Prädikat (Kabinett, Spätlese etc.)
Herkunft (eingegrenzt je nach Qualitätsstufe)
Nennvolumen (Flascheninhalt in Liter oder dessen Zehnerteilungen)
Alkoholgehalt (in % vol)
Abfüller (Namen und Ort oder codiert in einer Nummer zur Identifizierung des Abfüllers)
Losnummer, bei QbA Amtliche Prüfnummer (zur Identifikation des Weines bzw. Herstellers)
Angaben zu Allergenen, ggf. (Enthält Sulfite / Albumin / Kasein / Lysozym) Geschmacksangabe bei Schaumweinen (z. B. brut, trocken, mild etc.)

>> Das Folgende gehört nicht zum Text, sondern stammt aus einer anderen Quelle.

Module GetProposalOptions.
Record t := mk {
  globalseq : option UInt64Type;
  version_history : option bool;
}.
End GetProposalOptions.

Module GetProposalHistoryOptions.
Record t := mk {
  status : option string;
  limit : option number;
  offset : option number;
}.
End GetProposalHistoryOptions.

Module GetProposalsOptions.
Record t := mk {
  proposer : option NameType;
  status : option string;
  limit : option number;
  offset : option number;
}.
End GetProposalsOptions.

Module GetActiveOptions.
Record t := mk {
  limit : option number;
  offset : option number;
  sort_by : option string;
}.
End GetActiveOptions.

Module GetApprovalsOptions.
Record t := mk {
  globalseq : option UInt64Type;
  limit : option number;
  offset : option number;
}.
End GetApprovalsOptions.

Module GetActivityOptions.
Record t := mk {
  limit : option number;
  offset : option number;
  action_type : option string;
}.
End GetActivityOptions.

Module GetApproverProposalsOptions.
Record t := mk {
  status : option string;
  include_approved : option bool;
  limit : option number;
  offset : option number;
}.
End GetApproverProposalsOptions.

Module SearchProposalsOptions.
Record t := mk {
  status : option string;
  limit : option number;
  offset : option number;
}.
End SearchProposalsOptions.

Record MsigsClient := {
  client : APIClient;
  options : option MsigsClientOptions.t;
  maxProposalLimit : option number;
  maxApprovalLimit : option number;
  limitsInitialized : bool;
}.

(** [options && options.f !== undefined], and then [options.f]. *)
Definition field {O A : Type} (options : option O) (f : O -> option A)
  : option A :=
  match options with
  | Some o => f o
  | None => None
  end.

Definition constructor (client : APIClient)
    (options : option MsigsClientOptions.t) : MsigsClient :=
  {| client := client;
     options := options;
     maxProposalLimit := field options MsigsClientOptions.maxProposalLimit;
     maxApprovalLimit := field options MsigsClientOptions.maxApprovalLimit;
     limitsInitialized := false |}.

Definition set_maxProposalLimit (v : option number) (this : MsigsClient)
  : MsigsClient :=
  {| client := client this;
     options := options this;
     maxProposalLimit := v;
     maxApprovalLimit := maxApprovalLimit this;
     limitsInitialized := limitsInitialized this |}.

Definition set_maxApprovalLimit (v : option number) (this : MsigsClient)
  : MsigsClient :=
  {| client := client this;
     options := options this;
     maxProposalLimit := maxProposalLimit this;
     maxApprovalLimit := v;
     limitsInitialized := limitsInitialized this |}.

Definition set_limitsInitialized (v : bool) (this : MsigsClient)
  : MsigsClient :=
  {| client := client this;
     options := options this;
     maxProposalLimit := maxProposalLimit this;
     maxApprovalLimit := maxApprovalLimit this;
     limitsInitialized := v |}.

(** ** Asynchronous computations *)

(** What a method can throw: an [Error] of the client's own, or the
    transport's failure. *)
Inductive exn :=
| Error (message : string)
| transport_error (reason : string).

Inductive outcome (A : Type) :=
| returned (a : A)
| thrown (e : exn).
Arguments returned {A} a.
Arguments thrown {A} e.

(** The state a method runs in: the client object and the requests that
    have reached the transport so far, oldest first. *)
Record World := { this : MsigsClient; sent : list Request }.

Definition async (A : Type) : Type := World -> outcome A * World.

Definition ret {A : Type} (a : A) : async A := fun w => (returned a, w).

Definition throw {A : Type} (e : exn) : async A := fun w => (thrown e, w).

Definition bind {A B : Type} (m : async A) (k : A -> async B) : async B :=
  fun w =>
    match m w with
    | (returned a, w') => k a w'
    | (thrown e, w') => (thrown e, w')
    end.

Definition try_catch {A : Type} (m : async A) (handler : exn -> async A)
  : async A :=
  fun w =>
    match m w with
    | (returned a, w') => (returned a, w')
    | (thrown e, w') => handler e w'
    end.

Definition read {A : Type} (f : MsigsClient -> A) : async A :=
  fun w => (returned (f (this w)), w).

Definition write (f : MsigsClient -> MsigsClient) : async unit :=
  fun w => (returned tt, {| this := f (this w); sent := sent w |}).

Definition when (b : bool) (m : async unit) : async unit :=
  if b then m else ret tt.

Declare Scope async_scope.
Delimit Scope async_scope with async.
Notation "x <- m ;; k" := (bind m (fun x => k))
  (at level 100, m at next level, right associativity) : async_scope.
Notation "m ;; k" := (bind m (fun _ => k))
  (at level 100, right associativity) : async_scope.
Local Open Scope async_scope.

(** [this.client.call(request)]: the request reaches the transport, which
    answers or fails. *)
Definition call (request : Request) : async Payload :=
  fun w =>
    let w' := {| this := this w; sent := sent w ++ [request] |} in
    match client (this w) (sent w) request with
    | resolved payload => (returned payload, w')
    | rejected reason => (thrown (transport_error reason), w')
    end.

(** ** Limit discovery *)

Definition is_undefined {A : Type} (v : option A) : bool :=
  match v with
  | Some _ => false
  | None => true
  end.

(** [v || d] for a number that may be [undefined]: [undefined] and [0] are
    falsy. *)
Definition or_default (v : option number) (d : number) : number :=
  match v with
  | Some n => if n =? 0 then d else n
  | None => d
  end.

Definition get_status : async Payload :=
  call {| path := "/v1/proposals/get_status"; params := ∅ |}.

Definition initializeLimits : async unit :=
  initialized <- read limitsInitialized ;;
  if initialized then ret tt
  else
    proposal <- read maxProposalLimit ;;
    approval <- read maxApprovalLimit ;;
    if negb (is_undefined proposal) && negb (is_undefined approval)
    then write (set_limitsInitialized true)
    else
      try_catch
        (response <- get_status ;;
         let status := as_status response in
         proposal <- read maxProposalLimit ;;
         when (is_undefined proposal)
           (write (set_maxProposalLimit
              (Some (or_default (ServiceStatus.max_proposal_results status) 20)))) ;;
         approval <- read maxApprovalLimit ;;
         when (is_undefined approval)
           (write (set_maxApprovalLimit
              (Some (or_default (ServiceStatus.max_approval_results status) 100)))) ;;
         write (set_limitsInitialized true))
        (fun error =>
         proposal <- read maxProposalLimit ;;
         when (is_undefined proposal)
           (write (set_maxProposalLimit (Some 20))) ;;
         approval <- read maxApprovalLimit ;;
         when (is_undefined approval)
           (write (set_maxApprovalLimit (Some 100))) ;;
         write (set_limitsInitialized true)).

(** The getters return the field as it stands ([this.maxProposalLimit!]
    asserts, and does not check, that it is defined). *)
Definition getMaxProposalLimit : async (option number) :=
  initializeLimits ;;
  read maxProposalLimit.

Definition getMaxApprovalLimit : async (option number) :=
  initializeLimits ;;
  read maxApprovalLimit.

(** ** Building requests *)

(** [String(n)] for an integer below 10^21 in absolute value: its decimal
    digits, with a minus sign when negative.  From 10^21 on JavaScript
    prints exponent notation; statements that spell a number out bound it
    by 10^21. *)
Definition number_to_string (n : number) : string :=
  NilZero.string_of_int (Z.to_int n).

(** [`${v}`] for a field that may be [undefined]. *)
Definition template (v : option number) : string :=
  match v with
  | Some n => number_to_string n
  | None => "undefined"
  end.

(** [limit > ceiling]; a comparison with [undefined] is false. *)
Definition exceeds (limit : number) (ceiling : option number) : bool :=
  match ceiling with
  | Some c => c <? limit
  | None => false
  end.

(** [if (v !== undefined) params[key] = v]. *)
Definition assign (key : string) (v : option wire)
    (params : gmap string wire) : gmap string wire :=
  match v with
  | Some x => <[key := x]> params
  | None => params
  end.

(** ** The debug operation *)

Module DebugProposalOptions.
Record t := mk {
  globalseq : option UInt64Type;
}.
End DebugProposalOptions.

Mancher wird einige Angaben vermissen, die er für obligatorisch gehalten hat wie den Namen des Herstellers oder Winzers, die Rebsorte, den Jahrgangs oder eine Lagenbezeichnung etc. Diese Angaben sind freiwillig (fakultativ), aber gesetzlich geregelt und deshalb mit entsprechenden Voraussetzungen bzw. Auflagen verbunden
(Details zu obligatorischen oder fakultativen Angaben aller Art siehe unter dem jeweiligen Stichwort in diesem Glossar).
Vorlaufmost
Der erste Most, der aufgrund des Eigengewichtes der Trauben ohne zusätzlichen Druck aus der Presse läuft
Dieser von allein abtropfende (ablaufende), also besonders schonend gewonnene erste Most wird regional mit einer Reihe unterschiedlicher Bezeichnungen belegt wie z. B. Blütenmost, Seihmost oder schlicht Vorlauf etc. Der Vorlaufmost hat denselben Zucker- und Säuregehalt wie die folgenden Pressfraktionen, weil diese Inhaltsstoffe nicht vom Grad einer Pressung abhängen, jedoch weniger Gerb-, Extrakt- und Aromastoffe. Für die Weinbereitung werden die einzelnen Pressfraktionen normalerweise nach Bedarf verschnitten, will man jedoch besonders frische und fruchtige Weine produzieren, eignet sich der reine Vorlaufmost dafür am besten.
VQPRD
Seit 2009 nicht mehr gültiges, bereits früher eher selten verwendetes EU-Kürzel für einen Qualitätswein bestimmter Anbaugebiete
Beispielhaft auf Italienisch lautet die Abkürzung, zu der es dort auch noch die folgenden Varianten für andere Weinarten gab, so: VQPRD … Vino di Qualità Prodotto in Regione Determinata  VSQPRD: Vino Spumante di Qualità Prodotto in Regione DeterminataVSAQPRD: Vino Spumante Aromatica di Qualità Prodotto in Regione Determinata VLQPRD: Vino Liquoroso di Qualità Prodotto in Regione Determinata VFQPRD: Vino Frizzante di Qualità Prodotto in Regione Determinata
Vorklärung
Absetzen lassen des Mostes
(Siehe unter dem Stichwort ‚Entschleimen‘)
vornehm
Eher unspezifische Bezeichnung für einen Wein, soll so etwas wie „elegant“ bedeuten
(Siehe dort)
V-Streckerschnitt
Spezielle Art des Anschnitts  
Die Anschnittart hat u. a. den Vorteil, zeitsparend und für eine Teilmechanisierung geeignet zu sein. Dabei werden zwei kurze Triebe im Winkel von etwa 45 Grad nach links und rechts in Zeilenrichtung am zweiten oder dritten Unterstützungsdraht befestigt. Empfohlen wird dabei das Schneiden von ein bis zwei Zapfen für einen Rückschnitt in Stammnähe. In einer Veröffentlichung der LWG Bayern werden die Vorteile wie folgt beschrieben: -   Senkung des Arbeitsaufwandes beim Rebschnitt durch mechanischen Vorschnitt-   mechanischer Vorschnitt bereits frühzeitig und bei gefrorenem Boden durchführbar-   schnelles V-förmiges Anheften mit der Heftzange oder mit Bindematerial-   da das Biegen entfällt ist ein Abbrechen der angeschnittenen Tragruten nicht möglich-   durch den reduzierten Anschnitt ist bereitseine Qualitätsverbesserung erzielbar Als ungeeignet werden hingegen stark wüchsige Anlagen genannt und ein solcher Schnitt nach starkem Frost oder Hagelschäden, wenn also Augenausfälle zu erwarten sind.
Bei einem Versuch konnten in einem Zeitraum von drei Jahren bei einem Anschnitt von 4 Augen pro Quadratmeter (Silvaner) spürbar niedrigere Erträge bei gleichzeitig signifikant erhöhten Werten für alle Mostinhaltsstoffe (besonders auch Prolin) gegenüber der Kontrolle mit herkömmlichem Bogenschnitt festgestellt werden. Ein erhöhter Botrytisbefall wurde nicht festgestellt. Diese Art des Anschnitts könnte Zukunft haben.